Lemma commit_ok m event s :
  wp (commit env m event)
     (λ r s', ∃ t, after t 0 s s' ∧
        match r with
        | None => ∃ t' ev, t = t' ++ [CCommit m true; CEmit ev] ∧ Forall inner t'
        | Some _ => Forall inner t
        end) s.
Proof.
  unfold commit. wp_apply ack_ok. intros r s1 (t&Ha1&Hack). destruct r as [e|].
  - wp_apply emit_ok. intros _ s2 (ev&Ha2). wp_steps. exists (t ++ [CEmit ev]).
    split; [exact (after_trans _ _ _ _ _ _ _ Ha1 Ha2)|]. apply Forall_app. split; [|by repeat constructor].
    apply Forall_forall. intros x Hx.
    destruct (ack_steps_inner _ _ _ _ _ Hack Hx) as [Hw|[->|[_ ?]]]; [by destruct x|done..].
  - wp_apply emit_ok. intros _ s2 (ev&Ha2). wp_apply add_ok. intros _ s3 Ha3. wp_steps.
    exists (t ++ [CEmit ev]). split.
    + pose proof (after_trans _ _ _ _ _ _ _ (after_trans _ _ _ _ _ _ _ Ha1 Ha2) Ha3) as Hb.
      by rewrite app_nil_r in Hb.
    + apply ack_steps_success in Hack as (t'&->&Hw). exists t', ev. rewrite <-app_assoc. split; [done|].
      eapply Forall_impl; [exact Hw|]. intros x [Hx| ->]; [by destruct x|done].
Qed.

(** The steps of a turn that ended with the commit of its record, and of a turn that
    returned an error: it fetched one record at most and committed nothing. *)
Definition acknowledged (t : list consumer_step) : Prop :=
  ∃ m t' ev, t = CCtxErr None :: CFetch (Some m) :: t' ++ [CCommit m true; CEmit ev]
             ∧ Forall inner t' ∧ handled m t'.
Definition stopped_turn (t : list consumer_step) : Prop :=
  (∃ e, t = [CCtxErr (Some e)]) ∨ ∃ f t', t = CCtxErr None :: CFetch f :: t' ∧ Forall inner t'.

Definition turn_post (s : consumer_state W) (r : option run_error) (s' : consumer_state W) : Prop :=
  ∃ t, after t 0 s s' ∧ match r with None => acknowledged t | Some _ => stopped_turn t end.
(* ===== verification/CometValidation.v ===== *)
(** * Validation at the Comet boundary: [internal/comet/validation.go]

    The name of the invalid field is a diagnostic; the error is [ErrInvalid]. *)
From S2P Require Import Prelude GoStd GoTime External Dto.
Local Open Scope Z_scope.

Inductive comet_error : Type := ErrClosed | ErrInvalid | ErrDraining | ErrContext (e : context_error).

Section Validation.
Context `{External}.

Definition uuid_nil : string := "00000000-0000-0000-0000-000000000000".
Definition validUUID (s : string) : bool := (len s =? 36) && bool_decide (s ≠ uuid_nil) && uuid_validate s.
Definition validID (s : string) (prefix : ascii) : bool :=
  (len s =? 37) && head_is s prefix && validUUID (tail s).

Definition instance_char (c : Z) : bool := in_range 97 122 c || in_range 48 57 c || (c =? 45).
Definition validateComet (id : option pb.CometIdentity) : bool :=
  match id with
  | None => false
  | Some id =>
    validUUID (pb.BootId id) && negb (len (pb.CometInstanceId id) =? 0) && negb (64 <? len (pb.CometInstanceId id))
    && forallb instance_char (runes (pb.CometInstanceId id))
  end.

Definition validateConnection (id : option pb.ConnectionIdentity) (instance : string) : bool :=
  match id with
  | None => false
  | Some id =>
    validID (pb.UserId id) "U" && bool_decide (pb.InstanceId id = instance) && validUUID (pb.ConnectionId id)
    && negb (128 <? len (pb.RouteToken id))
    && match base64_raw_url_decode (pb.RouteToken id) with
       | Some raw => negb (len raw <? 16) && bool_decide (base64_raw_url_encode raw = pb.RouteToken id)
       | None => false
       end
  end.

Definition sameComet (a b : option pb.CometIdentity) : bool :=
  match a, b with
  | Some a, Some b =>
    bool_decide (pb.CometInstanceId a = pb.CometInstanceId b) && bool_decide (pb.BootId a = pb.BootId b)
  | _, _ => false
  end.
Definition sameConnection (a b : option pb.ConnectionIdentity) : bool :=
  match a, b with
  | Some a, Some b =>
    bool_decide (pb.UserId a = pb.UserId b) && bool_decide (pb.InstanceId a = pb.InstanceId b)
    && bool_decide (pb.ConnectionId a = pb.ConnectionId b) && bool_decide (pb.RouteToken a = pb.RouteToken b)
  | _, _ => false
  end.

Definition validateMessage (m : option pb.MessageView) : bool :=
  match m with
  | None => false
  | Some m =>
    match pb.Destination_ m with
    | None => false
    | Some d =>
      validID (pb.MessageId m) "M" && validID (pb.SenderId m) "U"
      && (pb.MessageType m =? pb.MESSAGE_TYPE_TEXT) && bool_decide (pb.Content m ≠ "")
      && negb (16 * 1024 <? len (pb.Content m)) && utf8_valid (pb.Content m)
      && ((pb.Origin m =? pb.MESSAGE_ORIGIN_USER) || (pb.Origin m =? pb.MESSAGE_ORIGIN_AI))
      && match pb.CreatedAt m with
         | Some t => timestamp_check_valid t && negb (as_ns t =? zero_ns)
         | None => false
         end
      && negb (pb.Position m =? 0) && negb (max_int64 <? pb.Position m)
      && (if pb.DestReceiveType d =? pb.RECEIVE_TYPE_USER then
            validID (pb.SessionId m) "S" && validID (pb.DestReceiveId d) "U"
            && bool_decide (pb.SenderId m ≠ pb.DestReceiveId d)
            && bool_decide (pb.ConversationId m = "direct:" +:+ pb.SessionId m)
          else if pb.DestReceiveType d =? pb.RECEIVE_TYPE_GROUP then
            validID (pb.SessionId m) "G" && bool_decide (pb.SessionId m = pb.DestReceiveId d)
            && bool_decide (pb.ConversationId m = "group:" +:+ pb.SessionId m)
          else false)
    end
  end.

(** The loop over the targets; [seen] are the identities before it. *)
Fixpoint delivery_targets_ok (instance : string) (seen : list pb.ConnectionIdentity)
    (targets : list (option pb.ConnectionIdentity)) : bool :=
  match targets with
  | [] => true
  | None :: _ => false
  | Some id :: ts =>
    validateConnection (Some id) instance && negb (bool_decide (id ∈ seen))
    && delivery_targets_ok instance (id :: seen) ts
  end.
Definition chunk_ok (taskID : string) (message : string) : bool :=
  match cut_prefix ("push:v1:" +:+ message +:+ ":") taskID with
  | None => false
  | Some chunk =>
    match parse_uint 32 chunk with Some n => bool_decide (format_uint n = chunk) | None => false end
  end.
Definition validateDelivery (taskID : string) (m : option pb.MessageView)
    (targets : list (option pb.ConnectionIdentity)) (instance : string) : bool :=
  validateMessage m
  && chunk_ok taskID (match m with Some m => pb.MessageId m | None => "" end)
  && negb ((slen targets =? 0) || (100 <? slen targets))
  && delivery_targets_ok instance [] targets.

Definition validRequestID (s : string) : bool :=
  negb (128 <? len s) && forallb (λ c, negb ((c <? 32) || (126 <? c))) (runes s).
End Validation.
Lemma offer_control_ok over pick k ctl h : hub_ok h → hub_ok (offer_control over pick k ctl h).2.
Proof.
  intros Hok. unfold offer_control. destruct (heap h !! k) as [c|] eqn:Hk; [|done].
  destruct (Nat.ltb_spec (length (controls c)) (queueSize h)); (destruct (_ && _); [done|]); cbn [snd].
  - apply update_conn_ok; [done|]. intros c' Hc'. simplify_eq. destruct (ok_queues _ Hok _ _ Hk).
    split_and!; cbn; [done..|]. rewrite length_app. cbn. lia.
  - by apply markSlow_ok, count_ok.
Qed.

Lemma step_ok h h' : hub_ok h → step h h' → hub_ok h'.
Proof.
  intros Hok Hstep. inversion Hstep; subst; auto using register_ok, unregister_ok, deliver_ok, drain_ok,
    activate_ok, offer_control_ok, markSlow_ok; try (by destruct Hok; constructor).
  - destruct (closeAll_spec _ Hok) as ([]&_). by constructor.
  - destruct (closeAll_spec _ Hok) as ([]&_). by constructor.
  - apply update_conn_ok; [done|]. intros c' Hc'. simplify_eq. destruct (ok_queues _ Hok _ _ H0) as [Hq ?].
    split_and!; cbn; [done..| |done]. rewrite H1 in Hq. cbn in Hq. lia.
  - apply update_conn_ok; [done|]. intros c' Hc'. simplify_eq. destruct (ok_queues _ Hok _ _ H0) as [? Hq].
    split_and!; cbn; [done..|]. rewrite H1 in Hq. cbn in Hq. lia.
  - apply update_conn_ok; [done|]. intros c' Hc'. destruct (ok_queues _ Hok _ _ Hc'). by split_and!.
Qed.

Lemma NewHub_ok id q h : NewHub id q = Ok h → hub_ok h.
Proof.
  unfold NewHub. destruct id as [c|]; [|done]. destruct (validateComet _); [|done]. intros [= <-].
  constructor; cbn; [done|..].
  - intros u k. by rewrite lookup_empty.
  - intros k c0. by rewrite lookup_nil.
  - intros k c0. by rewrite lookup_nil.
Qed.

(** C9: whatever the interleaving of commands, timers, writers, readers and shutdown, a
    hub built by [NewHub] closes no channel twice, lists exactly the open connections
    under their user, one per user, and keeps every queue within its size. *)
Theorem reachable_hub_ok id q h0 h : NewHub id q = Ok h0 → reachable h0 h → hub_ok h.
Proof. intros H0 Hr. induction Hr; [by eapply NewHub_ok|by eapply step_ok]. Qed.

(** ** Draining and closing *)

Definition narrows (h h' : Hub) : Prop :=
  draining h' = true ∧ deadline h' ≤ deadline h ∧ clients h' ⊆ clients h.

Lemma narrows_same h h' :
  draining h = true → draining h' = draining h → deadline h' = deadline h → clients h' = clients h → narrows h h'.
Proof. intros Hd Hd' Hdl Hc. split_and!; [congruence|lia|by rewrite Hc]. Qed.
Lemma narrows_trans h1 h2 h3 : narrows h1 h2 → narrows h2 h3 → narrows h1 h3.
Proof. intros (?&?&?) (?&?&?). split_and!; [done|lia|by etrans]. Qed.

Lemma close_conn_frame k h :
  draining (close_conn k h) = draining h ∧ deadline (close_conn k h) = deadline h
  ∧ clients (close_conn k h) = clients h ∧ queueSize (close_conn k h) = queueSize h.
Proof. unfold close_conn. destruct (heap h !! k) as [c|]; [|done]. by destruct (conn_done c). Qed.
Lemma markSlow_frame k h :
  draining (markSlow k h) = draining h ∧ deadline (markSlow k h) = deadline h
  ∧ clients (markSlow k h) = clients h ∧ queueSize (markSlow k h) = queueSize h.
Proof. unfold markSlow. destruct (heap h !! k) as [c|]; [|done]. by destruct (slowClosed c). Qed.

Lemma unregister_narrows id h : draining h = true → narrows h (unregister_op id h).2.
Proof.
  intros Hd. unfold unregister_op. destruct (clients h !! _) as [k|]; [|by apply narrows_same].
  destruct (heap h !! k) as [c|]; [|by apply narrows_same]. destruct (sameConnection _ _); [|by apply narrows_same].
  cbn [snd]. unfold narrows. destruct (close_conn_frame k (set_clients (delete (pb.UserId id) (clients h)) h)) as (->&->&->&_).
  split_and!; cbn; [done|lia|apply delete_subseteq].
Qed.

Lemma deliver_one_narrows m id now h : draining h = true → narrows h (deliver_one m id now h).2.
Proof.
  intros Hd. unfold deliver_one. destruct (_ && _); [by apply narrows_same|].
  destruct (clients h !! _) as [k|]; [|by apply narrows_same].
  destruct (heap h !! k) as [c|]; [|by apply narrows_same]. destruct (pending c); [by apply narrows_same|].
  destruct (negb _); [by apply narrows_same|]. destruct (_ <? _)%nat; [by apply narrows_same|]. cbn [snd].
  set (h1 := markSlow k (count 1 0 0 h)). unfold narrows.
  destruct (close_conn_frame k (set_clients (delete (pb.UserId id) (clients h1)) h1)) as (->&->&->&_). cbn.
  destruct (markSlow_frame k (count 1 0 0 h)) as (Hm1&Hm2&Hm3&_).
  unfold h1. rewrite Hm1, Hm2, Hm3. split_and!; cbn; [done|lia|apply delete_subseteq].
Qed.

----------------------------------------

WHAT YOU SHOULD DO — Look through the data above and return exactly the lines from the one that contains "Definition validateDelivery (taskID" to the one that contains "Hok _ _ Hk).", inclusive, with nothing else.

SOLUTION TO THE PROBLEM —
Definition validateDelivery (taskID : string) (m : option pb.MessageView)
    (targets : list (option pb.ConnectionIdentity)) (instance : string) : bool :=
  validateMessage m
  && chunk_ok taskID (match m with Some m => pb.MessageId m | None => "" end)
  && negb ((slen targets =? 0) || (100 <? slen targets))
  && delivery_targets_ok instance [] targets.

Definition validRequestID (s : string) : bool :=
  negb (128 <? len s) && forallb (λ c, negb ((c <? 32) || (126 <? c))) (runes s).
End Validation.
Lemma offer_control_ok over pick k ctl h : hub_ok h → hub_ok (offer_control over pick k ctl h).2.
Proof.
  intros Hok. unfold offer_control. destruct (heap h !! k) as [c|] eqn:Hk; [|done].
  destruct (Nat.ltb_spec (length (controls c)) (queueSize h)); (destruct (_ && _); [done|]); cbn [snd].
  - apply update_conn_ok; [done|]. intros c' Hc'. simplify_eq. destruct (ok_queues _ Hok _ _ Hk).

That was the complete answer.